Modern public transportation in our country dates back to 1902. The first ever car entered our shores, an 8 HP single cylinder Rover brought down by Edgar Money - a local British businessman. The country’s passenger bus service commenced in 1907 when a private bus ran from Chilaw to Colombo. Since then bus transport has been the most common form of public transport in the country.
The first bus was imported in 1907 and bus transport began as an owner-operated service. There were no regulations. Buses packed to capacity were driven at high speed, even at bends on the roads. Scrambles for loads, sometimes ended in fisticuffs or even in stabbings.
These and other malpractices in pursuit of maximum profit compromised safety and comfort. This resulted in the setting up of the limited liability omnibus companies around 1940. Legislation was also strengthened in 1951 to control the companies. However, the service provided continued to deteriorate.
The deteriorating services led to several commissions of inquiry, the Ratnam Survey in 1948, the Sansoni Survey in 1954 and the Jayaratna Perera Survey.
In 1958, in order to provide a better service to the people, the government of late premier SWRD Bandaranaike nationalised the bus services and established the Ceylon Transport Board (CTB).
The creation of a single nationalised entity made possible long distance operations and running buses on a large number of rural routes.
An oft quoted incident captured the spirit of that time. The story of a police constable who insisted on paying his fare, saying the CTB belonged to the people of then Ceylon all needed to play a role to make it a success.
Much water has flowed under the bridge since those heady days of patriotism. Politicians began meddling in the running of the Board, and except for the time Anil Munasinghe chaired the board, the CTB turned into a loss-making institution.
However overcrowding, uncomfortable conditions, unreliable bus timetables and poor services offered by the SLTB led to the breaking up of its monopoly and the opening up of a state-owned cum private public sector in 1977.
Since then, trains, motorcycles and even three-wheeled vehicles have become part of Sri Lanka’s public transportation infrastructure. Of these, buses are the most common method of transport with both public and private bus companies operating throughout the country.
However, the safety of persons on our roads is far worse than it used to be.
While the bus system is vast, the service provided is poor, buses are still frequently overcrowded, with passengers hanging on footboards.
The seats are uncomfortable and there is little or no air flow. Buses are also frequently delayed, and timetables are unreliable, causing problems for commuters who need to be at work or school on time.

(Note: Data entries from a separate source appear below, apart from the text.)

Lemma DhcpResponseDataCheck_safe t received p : wf_dhcp p -> is_time t -> (forall d, received = Some d -> u8b d) ->
  safe typed (DhcpResponseDataCheck t received p) (fun r => match r with Some (_, p) => wf_dhcp p | None => True end).
Proof using All.
  intros Hp Ht Hd. unfold DhcpResponseDataCheck. client_step. eapply (safe_bind _ _ _ (fun x => wf_dhcp x.2)).
  { client_step.
    - client_step. apply safe_from_option.
      destruct (GetDhcpRawPacket_spec a p received Hp H1 Hd) as (r & p' & E & Hp' & _). by exists (r, p').
    - apply safe_ret. by apply GetDhcpKernelPacket_wf. }
  intros [n p'] Hp'. cbn [snd] in Hp'. client_step. client_step; [client|]. client_step. client_step. client_step.
  eapply safe_bind; [apply safe_from_option, GetDhcpOptionUint8_defined; [by apply wf_dhcp_fields|done]|].
  intros [ok v] Hv. apply safe_ret. by destruct ok.
Qed.

Lemma DhcpResponseHandle_safe t received : is_time t -> (forall d, received = Some d -> u8b d) ->
  keeps (DhcpResponseHandle t received).
Proof using All.
  intros Ht Hd. unfold DhcpResponseHandle. eapply safe_bind; [apply DhcpResponseDataCheck_safe; [apply zero_packet_wf|done..]|].
  intros [[m p]|] Hp; client.
Qed.

(** ** The task and the calls *)

Lemma InitSpecifiedClientCfg_safe name v6 : keeps (InitSpecifiedClientCfg name v6).
Proof using All.
  assert (Hn : forall n dir s, typed s -> Z.of_nat (length n) < INFNAME_SIZE ->
    typed (set_m_cltCnf (set_names n dir (m_cltCnf s)) s)).
  { intros n dir s Hs Hl. apply typed_cfg; [|done]. destruct (t_cfg s Hs). by split. }
  unfold InitSpecifiedClientCfg. client_step; btauto_hyps.
  - client. intros; by apply Hn.
  - do 4 client_step. assert (Hc : wf_cfg (m_cltCnf s)) by eauto with safe. client.
    intros s' Hs'. apply typed_cfg; [|done]. destruct Hc. by split.
Qed.

Lemma GetClientNetworkInfo_safe : keeps GetClientNetworkInfo.
Proof using All.
  unfold GetClientNetworkInfo. client_step. client_step. assert (Hc : wf_cfg (m_cltCnf s)) by eauto with safe.
  eapply safe_bind.
  { apply lift_kernel_safe. apply (GetLocalInterface_safe a _ _ _ _ is_mac); [apply cfg_mac, Hc|done]. }
  intros [[[r index] mac] addr] Hm. cbv beta iota.
  assert (Hi : wf_cfg (set_interface index mac (m_cltCnf s))) by (destruct Hc; by split).
  client_step. client_step. client_step. client_step. client_step. 
  destruct (GetLocalIp _ _ _) as [[r' addr'] freed]. 
  assert (wf_cfg (set_ifaceIpv4 addr' (m_cltCnf s0))) by (destruct (t_cfg s0 ltac:(done)); by split). client.
Qed.
Hint Resolve DhcpResponseHandle_safe InitSpecifiedClientCfg_safe GetClientNetworkInfo_safe : safe.

Lemma InitConfig_safe name v6 : keeps (InitConfig name v6).
Proof using All. unfold InitConfig. client. Qed.
Lemma DhcpInit_safe : keeps DhcpInit.
Proof using All. unfold DhcpInit. client. Qed.
Hint Resolve InitConfig_safe DhcpInit_safe : safe.

Lemma StartIpv4_safe : keeps StartIpv4.
Proof using All.
  unfold StartIpv4. client_step. client_step. client_step. client_step.
  eapply safe_bind; [apply lift_kernel_safe, InitSocketFd_safe|]. intros [[ok raw] kern] _. client.
Qed.
Hint Resolve StartIpv4_safe : safe.
Lemma RunGetIPThreadFunc_safe : keeps RunGetIPThreadFunc.
Proof using All. unfold RunGetIPThreadFunc. client. Qed.
Lemma StartIpv4Loop_safe readable : (forall d, readable = Some (Some d) -> u8b d) -> keeps (StartIpv4Loop readable).
Proof using All.
  intros Hd. unfold StartIpv4Loop. do 3 client_step. destruct readable as [received|]; [|client].
  apply DhcpResponseHandle_safe; [done|]. intros d ->. by apply Hd.
Qed.
Lemma close_client fd : keeps (lift_kernel (close fd)).
Proof using All. apply lift_kernel_safe, close_safe. Qed.
Hint Resolve RunGetIPThreadFunc_safe close_client : safe.
Lemma StartIpv4_exit_safe raw kern : keeps (StartIpv4_exit raw kern).
Proof using All. unfold StartIpv4_exit. client. Qed.
Hint Resolve StartIpv4_exit_safe : safe.
Lemma task_ends_safe : keeps task_ends.
Proof using All.
  unfold task_ends. client_step. eapply (safe_bind _ _ _ (fun _ => True)); [client|]. intros _ _. client.
Qed.
Lemma InitStartIpv4Thread_safe : keeps InitStartIpv4Thread.
Proof using All. unfold InitStartIpv4Thread. client. Qed.
Hint Resolve task_ends_safe InitStartIpv4Thread_safe : safe.

Lemma StartIpv4Type_safe name v6 action : is_action action -> keeps (StartIpv4Type name v6 action).
Proof using All. intros Ha. unfold StartIpv4Type. client. Qed.
Lemma StopIpv4Type_safe : keeps StopIpv4Type.
Proof using All. unfold StopIpv4Type. client. Qed.
Lemma ExecDhcpRenew_safe : keeps ExecDhcpRenew.
Proof using All. unfold ExecDhcpRenew. client. Qed.
Lemma ExecDhcpRelease_safe : keeps ExecDhcpRelease.
Proof using All. unfold ExecDhcpRelease. client. Qed.
Lemma publish_code_safe code : keeps (publish_code code).
Proof using All.
  unfold publish_code. client_step. client_step.
  assert (wf_result (set_ifname (ifaceName (m_cltCnf s)) (set_code code a))) by keep_texts. client.
Qed.
Hint Resolve StartIpv4Type_safe StopIpv4Type_safe ExecDhcpRenew_safe ExecDhcpRelease_safe publish_code_safe : safe.
Lemma restart_safe action state raw : is_action action -> is_state state -> keeps (restart action state raw).
Proof using All. intros Ha Hs. unfold restart. client. Qed.
Hint Resolve restart_safe : safe.
Lemma SetTimerCallback_safe t : keeps (SetTimerCallback t).
Proof using All.
  destruct t; cbn [SetTimerCallback]; [unfold GetIpTimerCallback|unfold RenewDelayCallback|unfold RebindDelayCallback
    |unfold RemainingDelayCallback|apply SlowArpTimeoutCallback_safe]; client.
Qed.

(** The arguments of an event are values of their types. *)
Definition wf_event (e : event) : Prop :=
  match e with
  | Start _ _ action => is_action action
  | Loop (Some (Some d)) => u8b d
  | _ => True
  end.

Lemma handle_safe e : wf_event e -> keeps (handle e).
Proof using All.
  intros He. destruct e; cbn [handle wf_event] in *; try solve [client].
  - unfold SetConfiguration. client.
  - apply SetTimerCallback_safe.
  - apply StartIpv4Loop_safe. by intros d ->.
Qed.

Lemma run_safe es : Forall wf_event es -> keeps (run es).
Proof using All.
  induction 1 as [|e es He _ IH]; [by apply safe_ret|]. cbn [run].
  apply (safe_bind _ _ _ (fun _ => True)); [|intros _ _; exact IH].
  intros s Hs. unfold next, wp. destruct (enabled e s); [exact (handle_safe e He s Hs)|by split].
Qed.
End Functions.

In addition, the increase in both private bus operators and the increased vehicular traffic ranging from motorcycles to three-wheeler vehicles and lorries/trucks have made our roads a far more dangerous place for life and limb.
Statistics show motorcycles, lorries, and dual-purpose vehicles have caused the most number of accidents. In the three years, -2016 to 2018- motorcycles caused a total of 3,682 deaths while lorries a total of 1,072 deaths.
Media reports and statistics of the National Council for Road Safety (NCRS) reveal road accidents that took place between 2016 and 2019 have resulted in a total of 12,030 deaths.
Statistics showed that a total of 3,097 and 2,829 deaths had been reported in 2018 and 2019, respectively.
Media reports show pedestrians and motorcyclists topped the list of persons who died due to road accidents in 2019, while passengers were in the fourth place.
Separately a UNFPA study reveals that 90% of the female respondents were affected by sexual harassment in public buses and trains at least once in their lifetime, thus highlighting the severity of the issue.
It is a widely held belief among the public that accidents are caused by driver/rider negligence, police looking the otherway and political meddling.
As with other problems in our country the only remedy is the strict application of the law and an end to political meddling.